The range was in fact, formulated based on market insights from Alibaba.
“After trialling a smaller order in June which has since made its way onto shelves, we have now received a second purchase order (worth AUD$70k, US$51k) from Orange Group, which includes our most recently launched lines of Australian made edible oils boosted with DHA omega-3,” co-founder and chief operating officer Jarrod Milani said.
The firm first entered China’s CBEC market via its flagship Tmall store in the middle of this year.
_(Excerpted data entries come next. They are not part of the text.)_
(* ===== verification/UserView.v ===== *)
(** * What the user sees of internal entries

    At a sequence number, a user key has the value of the newest entry for it that
    is not newer than the number, unless that entry is a deletion. *)

From Stdlib Require Import ZArith Lia.
From stdpp Require Import base option list strings sorting gmap.
From S2P Require Import Prelude Memory Slice Coding DbFormat Iterator TwoLevelProof MergeLists MemTheorems MemIterator.

Lemma filter_middle {A} (f : A -> bool) l i x : l !! i = Some x -> f x = true ->
  List.filter f l = List.filter f (take i l) ++ x :: List.filter f (drop (S i) l).
Proof.
  intros Hi Hx. rewrite <- (take_drop_middle l i x Hi) at 1. rewrite List.filter_app. cbn [List.filter]. by rewrite Hx.
Qed.

Section view.
Context (C : Comparator) {L : ComparatorLaws C}.

(** The entry is the newest of its key at number [s], and it is a value. *)
Definition shown (s : Z) (es : list Entry) (e : Entry) : bool :=
  (e_type e =? kTypeValue) &&
  match newest C (e_key e) s es with Some e' => e_seq e' =? e_seq e | None => false end.

Definition user_pair (e : Entry) : Slice * Slice := (e_key e, e_value e).

(** The keys and values that are there at number [s]. *)
Definition user_view (s : Z) (ks : list Entry) : list (Slice * Slice) :=
  user_pair <$> List.filter (shown s ks) ks.

(** ** Entries in the order of their internal keys *)

Context (s : Z) (ks : list Entry) (H : internal_sorted C ks).

Lemma entry_at i e : ks !! i = Some e -> entry_ok C e.
Proof. intros Hi. pose proof (sorted_ok _ _ H) as Ho. by eapply Forall_lookup_1 in Ho. Qed.

Lemma entry_key_valid i e : ks !! i = Some e -> valid (e_key e).
Proof. intros Hi%entry_at. apply Hi. Qed.

Lemma entry_types i e : ks !! i = Some e -> e_type e = kTypeDeletion \/ e_type e = kTypeValue.
Proof. intros Hi%entry_at. apply Hi. Qed.

(** An earlier entry is for a smaller key, or newer. *)
Lemma entries_order i j a b : ks !! i = Some a -> ks !! j = Some b -> (i < j)%nat ->
  exists r, @Compare C (e_key a) (e_key b) = Some r /\ r <= 0 /\ (r = 0 -> e_number b < e_number a).
Proof.
  intros Hi Hj Hij. pose proof (sorted_internal _ _ H) as Hs.
  assert (before (InternalKeyComparator C) (entry_pair a).1 (entry_pair b).1 = true) as Hb.
  { apply (entries_sorted _ _ Hs i j); [by rewrite list_lookup_fmap, Hi|by rewrite list_lookup_fmap, Hj|done]. }
  unfold before, entry_pair in Hb. cbn [fst] in Hb.
  change (@Compare (InternalKeyComparator C)) with (InternalCompare C) in Hb.
  rewrite InternalCompare_eq in Hb by (eapply e_number_range, entry_at; done).
  destruct (compare_total (e_key a) (e_key b)) as [r Hr]; [by eapply entry_key_valid..|].
  rewrite Hr in Hb. cbn [mbind option_bind] in Hb. exists r. split; [done|].
  apply Z.ltb_lt in Hb. destruct (Z.eqb_spec r 0) as [Hz|Hne]; [|split; lia].
  split; [lia|]. intros _. unfold compare_number in Hb.
  destruct (Z.ltb_spec (e_number b) (e_number a)); [done|]. by destruct (e_number a <? e_number b).
Qed.

(** Keys that are equal for the order. *)
Definition same_key (a b : Entry) : Prop := @Compare C (e_key a) (e_key b) = Some 0.

Lemma same_key_sym i j a b : ks !! i = Some a -> ks !! j = Some b -> same_key a b -> same_key b a.
Proof.
  unfold same_key. intros Hi Hj E.
  destruct (compare_total (e_key b) (e_key a)) as [r Hr]; [by eapply entry_key_valid..|].
  pose proof (compare_antisym (e_key a) (e_key b) 0 r ltac:(by eapply entry_key_valid)
    ltac:(by eapply entry_key_valid) E Hr). rewrite Hr. f_equal. lia.
Qed.

Lemma same_key_trans i j k a b c :
  ks !! i = Some a -> ks !! j = Some b -> ks !! k = Some c -> same_key a b -> same_key b c -> same_key a c.
Proof.
  intros Hi Hj Hk Hab Hbc. pose proof (entry_key_valid i a Hi) as Va. pose proof (entry_key_valid j b Hj) as Vb.
  pose proof (entry_key_valid k c Hk) as Vc.
  pose proof (same_key_sym i j a b Hi Hj Hab) as Hba. pose proof (same_key_sym j k b c Hj Hk Hbc) as Hcb.
  destruct (compare_trans (e_key a) (e_key b) (e_key c) 0 0 Va Vb Vc Hab Hbc) as (r & Hr & Hr0 & _); [done..|].
  destruct (compare_trans (e_key c) (e_key b) (e_key a) 0 0 Vc Vb Va Hcb Hba) as (r' & Hr' & Hr0' & _); [done..|].
  pose proof (compare_antisym _ _ r r' Va Vc Hr Hr'). unfold same_key. rewrite Hr. f_equal. lia.
Qed.

(** Between two entries of a key there are only entries of the key. *)
Lemma same_key_between i j k a b c :
  ks !! i = Some a -> ks !! j = Some b -> ks !! k = Some c -> (i <= j <= k)%nat -> same_key a c -> same_key a b.
Proof.
  intros Hi Hj Hk Hij Hac. destruct (decide (j = k)) as [->|]; [by replace b with c by congruence|].
  destruct (decide (i = j)) as [->|].
  { replace b with a by congruence. apply compare_refl. by eapply entry_key_valid. }
  destruct (entries_order i j a b) as (r & Hr & Hle & _); [done|done|lia|].
  destruct (entries_order j k b c) as (r2 & Hr2 & Hle2 & _); [done|done|lia|].
  destruct (Z.eqb_spec r 0) as [->|]; [done|].
  destruct (compare_trans (e_key a) (e_key b) (e_key c) r r2) as (r3 & Hr3 & _ & Hlt);
    [by eapply entry_key_valid..|done|done|done|done|].
  unfold same_key in Hac. assert (r3 = 0) by congruence. pose proof (Hlt ltac:(lia)). lia.
Qed.

Lemma same_key_between_right i j k a b c :
  ks !! i = Some a -> ks !! j = Some b -> ks !! k = Some c -> (i <= j <= k)%nat -> same_key a c -> same_key b c.
Proof.
  intros Hi Hj Hk Hij Hac. pose proof (same_key_between i j k a b c Hi Hj Hk Hij Hac) as Hab.
  apply (same_key_trans j i k b a c Hj Hi Hk); [|done]. by apply (same_key_sym i j a b Hi Hj).
Qed.

(** No earlier entry for the key is visible at [s]. *)
Definition first_visible (i : nat) : Prop :=
  forall j a b, (j < i)%nat -> ks !! j = Some a -> ks !! i = Some b -> e_seq a <= s -> ~ same_key a b.

Lemma e_seq_number a b : e_type a = kTypeDeletion \/ e_type a = kTypeValue -> e_type b = kTypeValue ->
  e_number b < e_number a -> e_seq b < e_seq a.
Proof. unfold e_number, kTypeDeletion, kTypeValue. lia. Qed.

Lemma shown_spec i e : ks !! i = Some e ->
  shown s ks e = true <-> (e_type e = kTypeValue /\ e_seq e <= s /\ first_visible i).
Proof.
  intros Hi. unfold shown. rewrite andb_true_iff, Z.eqb_eq.
  pose proof (newest_spec C (e_key e) s ks) as Hn.
  assert (forall x, visible C (e_key e) s x = true <-> same_key x e /\ e_seq x <= s) as Hvis.
  { intros x. unfold visible, same_key. destruct (Compare (e_key x) (e_key e)) as [r|]; [|split; [done|by intros [? _]]].
    rewrite andb_true_iff, Z.eqb_eq, Z.leb_le. split; [by intros [-> ?]|by intros [[= ->] ?]]. }
  assert (same_key e e) as Hself by (apply compare_refl; by eapply entry_key_valid).
  assert (e ∈ ks) as He by (by eapply list_elem_of_lookup_2).
  destruct (newest C (e_key e) s ks) as [m|].
  - destruct Hn as (Hm & Vm & Hmax). apply Hvis in Vm as [Hsame Hms]. rewrite Z.eqb_eq.
    apply list_elem_of_lookup in Hm as [im Him]. split.
    + intros [Ht Hseq]. split; [done|]. split; [lia|]. intros j a b Hj Ha Hb Has Hab.
      assert (b = e) as -> by congruence.
      pose proof (Hmax a ltac:(by eapply list_elem_of_lookup_2) ltac:(by apply Hvis)) as Hle.
      destruct (entries_order j i a e Ha Hi Hj) as (r & Hr & _ & Hnum).
      unfold same_key in Hab. assert (r = 0) as -> by congruence.
      pose proof (e_seq_number a e (entry_types j a Ha) Ht (Hnum eq_refl)). lia.
    + intros (Ht & Hs & Hfirst). split; [done|].
      pose proof (Hmax e He ltac:(by apply Hvis)) as Hle.
      destruct (Nat.lt_trichotomy im i) as [Hlt|[->|Hgt]].
      * by destruct (Hfirst im m e Hlt Him Hi Hms).
      * congruence.
      * destruct (entries_order i im e m Hi Him Hgt) as (r & Hr & _ & Hnum).
        pose proof (same_key_sym im i m e Him Hi Hsame) as Hes. unfold same_key in Hes.
        assert (r = 0) as -> by congruence. specialize (Hnum eq_refl).
        destruct (entry_types im m Him), (entry_types i e Hi); unfold e_number, kTypeDeletion, kTypeValue in *; lia.
  - split; [by intros [_ ?]|]. intros (_ & Hs & _). specialize (Hn e He).
    by rewrite (proj2 (Hvis e)) in Hn.
Qed.

(** ** Counting what is shown *)

(** How many of the first [i] entries are shown. *)
Definition shown_upto (i : nat) : nat := length (List.filter (shown s ks) (take i ks)).

Lemma shown_upto_0 : shown_upto 0 = 0%nat.
Proof. done. Qed.

Lemma shown_upto_S i e : ks !! i = Some e ->
  shown_upto (S i) = (shown_upto i + if shown s ks e then 1 else 0)%nat.
Proof.
  intros Hi. unfold shown_upto. rewrite (take_S_r _ _ _ Hi), List.filter_app, length_app. cbn [List.filter].
  by destruct (shown s ks e).
Qed.

Lemma shown_upto_all i : (length ks <= i)%nat -> shown_upto i = length (user_view s ks).
Proof. intros Hi. unfold shown_upto, user_view. by rewrite length_fmap, take_ge. Qed.

Lemma shown_upto_le i : (shown_upto i <= length (user_view s ks))%nat.
Proof.
  unfold shown_upto, user_view. rewrite length_fmap. pose proof (List.filter_app (shown s ks) (take i ks) (drop i ks)) as E.
  rewrite take_drop in E. rewrite E, length_app. lia.
Qed.

Lemma shown_upto_mono i j : (i <= j)%nat -> (shown_upto i <= shown_upto j)%nat.
Proof.
  intros Hij. unfold shown_upto. replace (take j ks) with (take i ks ++ take (j - i) (drop i ks)).
  - rewrite List.filter_app, length_app. lia.
  - rewrite take_take_drop. by replace (i + (j - i))%nat with j by lia.
Qed.

(** What is shown of the entries between. *)
Lemma shown_upto_hidden i j :
  (i <= j)%nat -> (forall k e, (i <= k < j)%nat -> ks !! k = Some e -> shown s ks e = false) -> shown_upto j = shown_upto i.
Proof.
  intros Hij Hno. induction j as [|j IH]; [by assert (i = 0%nat) as -> by lia|].
  destruct (decide (i = S j)) as [->|]; [done|].
  rewrite <- IH; [|lia|intros k e Hk; apply Hno; lia].
  destruct (ks !! j) as [e|] eqn:E.
  - rewrite (shown_upto_S j e E), (Hno j e ltac:(lia) E). lia.
  - apply lookup_ge_None in E. by rewrite !shown_upto_all by lia.
Qed.

(** Every entry that is shown is in the view at its place. *)
Lemma view_lookup i e : ks !! i = Some e -> shown s ks e = true ->
  user_view s ks !! shown_upto i = Some (user_pair e).
Proof.
  intros Hi He. unfold user_view, shown_upto. rewrite list_lookup_fmap, (filter_middle _ ks i e Hi He).
  by rewrite list_lookup_middle.
Qed.

End view.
Its products are also sold online on Kaola and JD.com.
It reported a yoy revenue growth of 2.1 per cent to AUD$4.2 (US$3.1m), with loss after tax up 46.9 per cent to AUD$3.5m (US$2.6m) – due to restrictions and lockdowns impacting revenue in Australia and New Zealand.
Goat milk specialist, known for its flagship brand Oli6, said in its annual financial report released last month that “achieving access to China offline is still a focus.”
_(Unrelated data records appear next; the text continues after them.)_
(* ===== verification/DbIterProof.v ===== *)
(** * An iterator of the database is a cursor over what the user sees *)

From Stdlib Require Import ZArith Lia String.
From stdpp Require Import base option list strings sorting gmap.
From S2P Require Import Prelude Memory Slice Coding DbFormat SkipList Status Iterator TwoLevelProof MergeLists MemTheorems MemIterator.
From S2P Require Import Merger UserView DbIter.

(** ** Sampling *)

(** No two periods in a row are zero. *)
Lemma RandomPeriod_ok rnd : good_seed rnd ->
  exists p rnd', RandomPeriod rnd = Some (p, rnd') /\ 0 <= p /\ good_seed rnd' /\
    (p = 0 -> forall q rnd'', RandomPeriod rnd' = Some (q, rnd'') -> 0 < q).
Proof.
  intros Hs. unfold RandomPeriod, Uniform. change (u32 (2 * kReadBytesPeriod)) with 2097152.
  change (2097152 =? 0) with false. cbv iota. pose proof (Next_good rnd Hs) as Hn.
  set (r := Random_Next rnd) in *. exists (r mod 2097152), r. split; [done|].
  split; [by apply Z.mod_pos_bound|]. split; [done|]. intros Hz q rnd'' [= <- _].
  apply Z.mod_divide in Hz as [k Hk]; [|done]. rewrite Hk. unfold good_seed, M31 in Hn.
  assert (forallb (fun k => 0 <? Random_Next (Z.of_nat k * 2097152) mod 2097152) (seq 1 1023) = true) as Hall
    by (vm_compute; reflexivity).
  rewrite forallb_forall in Hall. specialize (Hall (Z.to_nat k)).
  rewrite in_seq, Z2Nat.id in Hall by lia. apply Z.ltb_lt, Hall. lia.
Qed.

Section dbiter.
Context {S D : Type} {I : Iterator S} (C : Comparator) {L : ComparatorLaws C}.
Context (RecordReadSample : Slice -> D -> D) (s : Z) (fuel : nat) (target_ok : Slice -> Prop).
Context (ks : list Entry) (pos : nat -> S -> Prop).
Context (Hcur : cursor_over I (InternalKeyComparator C) target_ok (entry_pair <$> ks) pos).
Context (Hks : internal_sorted C ks) (Hs : 0 <= s <= kMaxSequenceNumber) (Hfuel : (length ks <= fuel)%nat).

Abbreviation DI := (DBIter S D).
Implicit Types (st : DI).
“The company remains focused on pursuing options to achieve registration with the State Administration of Market Regulation (SAMR) to sell Chinese specification Oli6 product in the offline environment in China.
“However, we acknowledge this is unlikely to be achieved via an Australian manufacturer,” it said.
The company said net revenue in FY21 was down 39 per cent to AUD$10.9m (US$8,07m), loss after tax also grew 37 per cent to AUD$13.2m (US$9.8m), due to contraction in the daigou trade.
It observed a rapid transition in China, where O2O and CBEC were growing.
The firm, which operates a Tmall flagship CBEC store, said revenue via CBEC was up 13 per cent.
Jatcorp, on the other hand, said that the presence of products in offline stores would drive online sales.
The firm is known for brands such as Neurio – a line of milk powder for children, pregnant and lactating women, and middle-aged consumers, children milk powder brand Abbeyard, and Moroka – a brand focusing on milk powder with lactoferrin.
The opening of its Shanghai Maternity and Infant Boutique, which has been delayed due to lockdowns and regulatory issues in China, is expected to open in October 2021.
“The store will assist in driving consumers to JAT’s online China sales platform to be established and operated by JAT’s Chinese subsidiary – Hangzhou JAT,” the company said.
In FY2021, its revenue was down 64.75 per cent to AUD$20.95m (US$15.5m), loss after tax was AUD$21.1m (US$15.6), down 20.78 per cent, with COVID-19 lockdowns, closed daigou stores, border closures, international travel ban, and political tension between Australia and China cited as key factors.
At the same time, the company said it would rebuild its daigou sales channel as Australia opened its borders to international students and visitors.